A lawsuit created a precedent that people may not have the rights to depict the tattoos on their body. The New York state High Court has ruled in the case. The decision will change the way tattoos are depicted in the media and may even affect the way people view the tattoos more widely.
This decision by the New York State Court of Appeals is a landmark in the field. Now people with tattoos will have to have a license to get and pose for photos with their body art. The decision came from a complaint filed by three plaintiffs who wished to remove their tattoos from the Internet and to have them not be available to anyone but themselves and their own personal friends.
The plaintiffs, who used the alias “Xan”, are both former professional skaters who had tattoos on their bodies to represent themselves. All three men had their tattoos removed, as they wished, and now all three face a potential $250,000 fine and probation.
The plaintiffs wanted the court to order the defendants to remove their tattoos. However, the defendants argued that removing the tattoos is what artists and photographers do for their art. They stated that the plaintiffs should “be subject to the same rules that artists and sculptors are subject to for depicting a nude breast or a tattoo of their choice.”
The defendants said that “artists and graphic artists depict artworks and that all artists and graphic artists are subject to the same laws.” They argued the plaintiffs do not have any right to a copyright or trademark, and therefore have no rights to their own body art. However, the court ruled in favor of the plaintiffs, saying that the plaintiffs, in taking the photo, would be putting themselves in violation of state law.

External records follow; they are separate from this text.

Section graph.
(** defaultRepo, which generates a key; durations and sizes; a peer's ID and key from their
    strings; and whether the program was built for debugging *)
Context (defaultRepo : res string Config) (ParseDuration ParseBytes : string → res string Z)
  (peer_Decode : string → res string string) (DecodePrivateKey : string → res string string) (Debug : bool).

Definition fillDefaults (cfg : BuildCfg) : res string BuildCfg :=
  if bool_decide (cfg_Repo cfg ≠ None) && NilRepo cfg then Err "cannot set a Repo and specify nilrepo at the same time"
  else
    r ← match cfg_Repo cfg with Some r => Ok r | None => match defaultRepo with Ok c => Ok (Ok c) | Err e => Err e end end;
    Ok (mkBuildCfg (Online cfg) (ExtraOpts cfg) (Permanent cfg) (DisableEncryptedConnections cfg) (NilRepo cfg)
          (Some (default "DHTOption" (cfg_Routing cfg))) (Some (default "DefaultHostOption" (cfg_Host cfg))) (Some r)).

(** options: the units, and the configuration unless there was an error *)
Definition options (cfg : BuildCfg) : list FxUnit * option Config :=
  match fillDefaults cfg with
  | Err e => ([FxError e], None)
  | Ok cfg =>
      match cfg_Repo cfg with
      | Some (Ok conf) => ([Provide repoOption; Provide hostOption; Provide routingOption; Provide metricsCtx], Some conf)
      | Some (Err e) => ([FxError e], None)
      | None => ([FxError "nil"], None)
      end
  end.

Definition maybeProvide (c : Ctor) (enable : bool) : list FxUnit := if enable then [Provide c] else [].

Definition BaseLibP2P : list FxUnit :=
  [Provide UserAgent; Provide PNet; Provide ConnectionManagerFunc; Provide Host; Provide MultiaddrResolver; Provide DiscoveryHandler; Invoke PNetChecker].

Definition DefaultConnMgrLowWater : Z := 600.
Definition DefaultConnMgrHighWater : Z := 900.
Definition Second : Z := 1000000000.
Definition Minute : Z := 60 * Second.
Definition Hour : Z := 60 * Minute.
Definition DefaultConnMgrGracePeriod : Z := 20 * Second.

(** The connection manager of the configuration *)
Definition connmgr_units (cfg : Config) : res string (list FxUnit) :=
  if decide (ConnMgr_Type cfg = "none") then Ok []
  else if decide (ConnMgr_Type cfg = "") then Ok [Provide (ConnectionManager DefaultConnMgrLowWater DefaultConnMgrHighWater DefaultConnMgrGracePeriod)]
  else if decide (ConnMgr_Type cfg = "basic") then
    match ParseDuration (GracePeriod cfg) with
    | Err e => Err ("parsing Swarm.ConnMgr.GracePeriod: " +:+ e)
    | Ok grace => Ok [Provide (ConnectionManager (LowWater cfg) (HighWater cfg) grace)]
    end
  else Err ("unrecognized ConnMgr.Type: " +:+ ConnMgr_Type cfg).

Definition pubsub_units (bcfg : BuildCfg) (cfg : Config) : res string (list FxUnit) :=
  if getOpt bcfg "pubsub" || getOpt bcfg "ipnsps" then
    let sign := negb (DisableSigning cfg) in
    if decide (Pubsub_Router cfg = "" ∨ Pubsub_Router cfg = "gossipsub") then Ok [Provide (GossipSub sign); Provide TopicDiscovery]
    else if decide (Pubsub_Router cfg = "floodsub") then Ok [Provide (FloodSub sign); Provide TopicDiscovery]
    else Err ("unknown pubsub router " +:+ Pubsub_Router cfg)
  else Ok [].

Definition autonat_units (cfg : Config) : res string (list FxUnit) :=
  match ServiceMode cfg with
  | AutoNATServiceDisabled => Ok []
  | AutoNATServiceUnset | AutoNATServiceEnabled => Ok [Provide AutoNATService]
  | AutoNATServiceOther => Err "panic: BUG: unhandled autonat service mode"
  end.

“The court is satisfied from the documents in this case that the work at issue is of a piece or art work rather than a photo. It is therefore beyond the scope of their copyright or trademark rights to determine the nature of the defendant’s work. Consequently, the only issue is whether the defendants’ photograph is a copyright or a trademark work (within the meaning of the Copyright Act, 17 U.S.C. §§ 101, et. seq., the Lanham Act, 15 U.S.C. § 1114, and the New York State law regarding unregistered and unregistered trade-marks), and whether the plaintiffs have standing to sue for such infringement.”